Skip to main content

Python Requests Library

Modern Python applications should be using Certifi and Requests for their HTTP client needs. Certifi ships its own certificate authority (CA) bundle that is updated along with the application, but you can override it in the Requests library by passing an environment variable to the process.

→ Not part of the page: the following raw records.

(** * KodeX code editor: file explorer, editor session and terminal

    A shallow embedding of the state-carrying parts of the React front end
    (components [FileExplorer], [CodeEditor], [Terminal] and the [KodeXApp]
    that wires them), together with the properties stated for them.

    Conventions.
    - A JavaScript string is a Rocq [string]; its characters are read as the
      code units 0..255 (Latin-1 range).
    - [useState] cells are the fields of a record; an event handler is a
      function from the record to the record after the batched updates.
    - A pending [setTimeout] callback or an awaited API call is an entry of
      an explicit list of pending continuations, each carrying the values
      its closure captured.
    - A value that may be [undefined] is an [option]. *)

From Stdlib Require Import ZArith List String Ascii Bool Lia DecimalString.
From stdpp Require Import base option list strings gmap.
Import ListNotations.

#[local] Set Warnings "-register-all,-clear-no-such-hyp".

Local Open Scope string_scope.
Local Open Scope Z_scope.
Local Open Scope list_scope.

(** ** JavaScript strings *)

Module Js.

(** WhiteSpace and LineTerminator code units below 256, as removed by
    [String.prototype.trim]: TAB, LF, VT, FF, CR, SP, NBSP. *)
Definition isWhiteSpace (c : ascii) : bool :=
  let n := nat_of_ascii c in
  existsb (Nat.eqb n) [9; 10; 11; 12; 13; 32; 160]%nat.

Fixpoint trimStart (s : string) : string :=
  match s with
  | EmptyString => EmptyString
  | String c s' => if isWhiteSpace c then trimStart s' else s
  end.

Fixpoint trimEnd (s : string) : string :=
  match s with
  | EmptyString => EmptyString
  | String c s' =>
      match trimEnd s' with
      | EmptyString => if isWhiteSpace c then EmptyString else String c EmptyString
      | t => String c t
      end
  end.

(** [s.trim()] *)
Definition trim (s : string) : string := trimEnd (trimStart s).

(** Truthiness of a string: only the empty string is falsy. *)
Definition truthy (s : string) : bool :=
  match s with EmptyString => false | _ => true end.

(** [s.startsWith(p)] *)
Fixpoint startsWith (p s : string) : bool :=
  match p, s with
  | EmptyString, _ => true
  | String a p', String b s' => Ascii.eqb a b && startsWith p' s'
  | String _ _, EmptyString => false
  end.

(** [s.substring(n)] for a non-negative literal [n]. *)
Fixpoint substring (n : nat) (s : string) : string :=
  match n, s with
  | O, _ => s
  | S n', String _ s' => substring n' s'
  | S _, EmptyString => EmptyString
  end.

(** [s.split(sep)] for a one-character separator; the result always has
    at least one element, represented as (first segment, other segments). *)
Fixpoint split1 (sep : ascii) (s : string) : string * list string :=
  match s with
  | EmptyString => (EmptyString, [])
  | String c s' =>
      let '(seg, rest) := split1 sep s' in
      if Ascii.eqb c sep then (EmptyString, seg :: rest)
      else (String c seg, rest)
  end.

Definition split (sep : ascii) (s : string) : list string :=
  let '(seg, rest) := split1 sep s in seg :: rest.

(** [s.includes(c)] for a one-character [c]. *)
Fixpoint includes (c : ascii) (s : string) : bool :=
  match s with
  | EmptyString => false
  | String a s' => Ascii.eqb a c || includes c s'
  end.

(** [a.pop()] : the last element, [undefined] on the empty array. *)
Definition pop {A} (a : list A) : option A := last a.

(** [toLowerCase] on code units below 256: A-Z, and the Latin-1 capitals
    0xC0-0xDE other than the multiplication sign 0xD7. *)
Definition lowerChar (c : ascii) : ascii :=
  let n := nat_of_ascii c in
  if ((65 <=? n) && (n <=? 90))%nat then ascii_of_nat (n + 32)
  else if ((192 <=? n) && (n <=? 222) && negb (n =? 215))%nat
       then ascii_of_nat (n + 32)
  else c.

Fixpoint toLowerCase (s : string) : string :=
  match s with
  | EmptyString => EmptyString
  | String c s' => String (lowerChar c) (toLowerCase s')
  end.

(** The line feed used by [\n] in string literals. *)
Definition nl : string := String (ascii_of_nat 10) EmptyString.

(** [lines.join("\n")] *)
Fixpoint joinLines (ls : list string) : string :=
  match ls with
  | [] => EmptyString
  | [l] => l
  | l :: ls' => l +:+ nl +:+ joinLines ls'
  end.

(** [a[i]] for an array of strings and an integer index. *)
Definition get {A} (a : list A) (i : Z) : option A :=
  if i <? 0 then None else a !! Z.to_nat i.

(** [s.includes(t)] for a string [t]: [t] occurs in [s]. *)
Fixpoint includesText (t s : string) : bool :=
  startsWith t s ||
  match s with
  | EmptyString => false
  | String _ s' => includesText t s'
  end.

(** [s.replace(pattern, replacement)] for a string pattern: the first
    occurrence is replaced, the rest of the string is kept. *)
Fixpoint replace (pattern replacement s : string) : string :=
  if startsWith pattern s
  then replacement +:+ substring (String.length pattern) s
  else match s with
       | EmptyString => EmptyString
       | String c s' => String c (replace pattern replacement s')
       end.

(** The string is empty or starts with a character that [trim] keeps. *)
Definition headKept (s : string) : Prop :=
  match s with
  | EmptyString => True
  | String c _ => isWhiteSpace c = false
  end.

(** Number of occurrences of the character [c]. *)
Fixpoint count (c : ascii) (s : string) : nat :=
  match s with
  | EmptyString => O
  | String a s' => (if Ascii.eqb a c then 1 else 0) + count c s'
  end.

End Js.

(** ** The mock file system of [FileExplorer] *)

Module FileExplorer.

(** A JavaScript value as it can end up in the [language] property: a
    string, [undefined], or a member found on [Object.prototype] through
    the prototype chain of an object literal. *)
Inductive Value :=
| VUndefined
| VString (s : string)
| VInherited (key : string).

Inductive ItemType := file | folder.

(** A node of [mockFileSystem]; [children] is absent on files. *)
Inductive Item := mkItem {
  id : string;
  name : string;
  type : ItemType;
  language : Value;
  content : option string;
  children : option (list Item)
}.

Definition with_children (item : Item) (cs : option (list Item)) : Item :=
  mkItem (id item) (name item) (type item) (language item) (content item) cs.

(** [`file_${Date.now()}`] *)
Definition fileId (now : Z) : string :=
  "file_" +:+ DecimalString.NilZero.string_of_int (Z.to_int now).

Definition newFile (now : Z) : Item :=
  mkItem (fileId now) "untitled.txt" file (VString "plaintext") (Some "") None.

(** *** createFile *)

Section CreateFile.
Variable parentId : string.
Variable nf : Item.

Fixpoint createFile_updateItem (item : Item) : Item :=
  match item with
  | mkItem i n t l c ch =>
      if String.eqb i parentId
      then mkItem i n t l c (Some (default [] ch ++ [nf]))
      else match ch with
           | Some cs => mkItem i n t l c (Some (map createFile_updateItem cs))
           | None => item
           end
  end.

Definition createFile_updateTree (items : list Item) : list Item :=
  map createFile_updateItem items.
End CreateFile.

(** [createFile(parentId)]; the argument [now] is the value of
    [Date.now()].  The result is the tree handed to [onUpdateFileSystem];
    [None] stands for the TypeError raised when [fileSystem.children] is
    not an array. *)
Definition createFile (fileSystem : Item) (parentId : string) (now : Z)
  : option Item :=
  match children fileSystem with
  | Some cs =>
      Some (with_children fileSystem
              (Some (if String.eqb parentId "root"
                     then cs ++ [newFile now]
                     else createFile_updateTree parentId (newFile now) cs)))
  | None => None
  end.

(** *** deleteItem *)

Section DeleteItem.
Variable itemId : string.

(** [items.filter(keep).map(recurse)], written as one pass: the filter
    drops exactly the items carrying [itemId] (its other branches
    return a truthy value), the map descends into what is kept. *)
Fixpoint removeFromTree_item (item : Item) : Item :=
  match item with
  | mkItem i n t l c ch =>
      match ch with
      | Some cs =>
          mkItem i n t l c
            (Some ((fix go (items : list Item) : list Item :=
                      match items with
                      | [] => []
                      | x :: xs =>
                          if String.eqb (id x) itemId then go xs
                          else removeFromTree_item x :: go xs
                      end) cs))
      | None => item
      end
  end.

Fixpoint removeFromTree (items : list Item) : list Item :=
  match items with
  | [] => []
  | x :: xs =>
      if String.eqb (id x) itemId then removeFromTree xs
      else removeFromTree_item x :: removeFromTree xs
  end.
End DeleteItem.

Definition deleteItem (fileSystem : Item) (itemId : string) : option Item :=
  match children fileSystem with
  | Some cs => Some (with_children fileSystem (Some (removeFromTree itemId cs)))
  | None => None
  end.

(** *** renameItem *)

(** The own properties of the object literal [langMap]. *)
Definition langMap : gmap string string :=
  list_to_map
    [ ("js", "javascript"); ("jsx", "javascript");
      ("ts", "typescript"); ("tsx", "typescript");
      ("py", "python"); ("html", "html"); ("css", "css");
      ("java", "java"); ("cpp", "cpp"); ("c", "c"); ("go", "go");
      ("rs", "rust"); ("php", "php"); ("rb", "ruby") ].

(** Property names every object literal inherits from [Object.prototype]. *)
Definition objectPrototypeKeys : list string :=
  [ "constructor"; "__defineGetter__"; "__defineSetter__"; "hasOwnProperty";
    "__lookupGetter__"; "__lookupSetter__"; "isPrototypeOf";
    "propertyIsEnumerable"; "toString"; "valueOf"; "__proto__";
    "toLocaleString" ].

(** [langMap[ext]]: an own property first, then the prototype chain. *)
Definition langMap_get (ext : string) : Value :=
  match langMap !! ext with
  | Some v => VString v
  | None =>
      if existsb (String.eqb ext) objectPrototypeKeys
      then VInherited ext else VUndefined
  end.

(** [v || d] for a string default [d]. *)
Definition or_else (v : Value) (d : string) : Value :=
  match v with
  | VUndefined => VString d
  | VString s => if Js.truthy s then v else VString d
  | VInherited _ => v
  end.

(** [newName.split('.').pop().toLowerCase()] *)
Definition extension (newName : string) : string :=
  match Js.pop (Js.split "." newName) with
  | Some e => Js.toLowerCase e
  | None => EmptyString
  end.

According to the documentation: Advanced Usage - Requests, there are two variables you can use:

  1. REQUESTS_CA_BUNDLE
  2. CURL_CA_BUNDLE

These can be set to a file: /etc/ssl/certs/ca-certificates.crt or a directory (that's already been processed using your OS tool update-ca-trust or update-ca-certificates).

Beware of urllib

Some older libraries may still be using urllib3. While this does support using Certifi: User Guide urllib3, it doesn't have a runtime override unless you make one yourself. Looking at the sample code in the documentation site:

# Source: https://urllib3.readthedocs.io/en/stable/user-guide.html#certificate-verification
import certifi
import urllib3

http = urllib3.PoolManager(
    cert_reqs="CERT_REQUIRED",
    ca_certs=certifi.where()
)

The PoolManager takes the Certifi certificate authority list. You would need to add your own logic here to allow a runtime override of the certificate list. (If someone has a working code sample of this they are willing to contribute, please make a PR).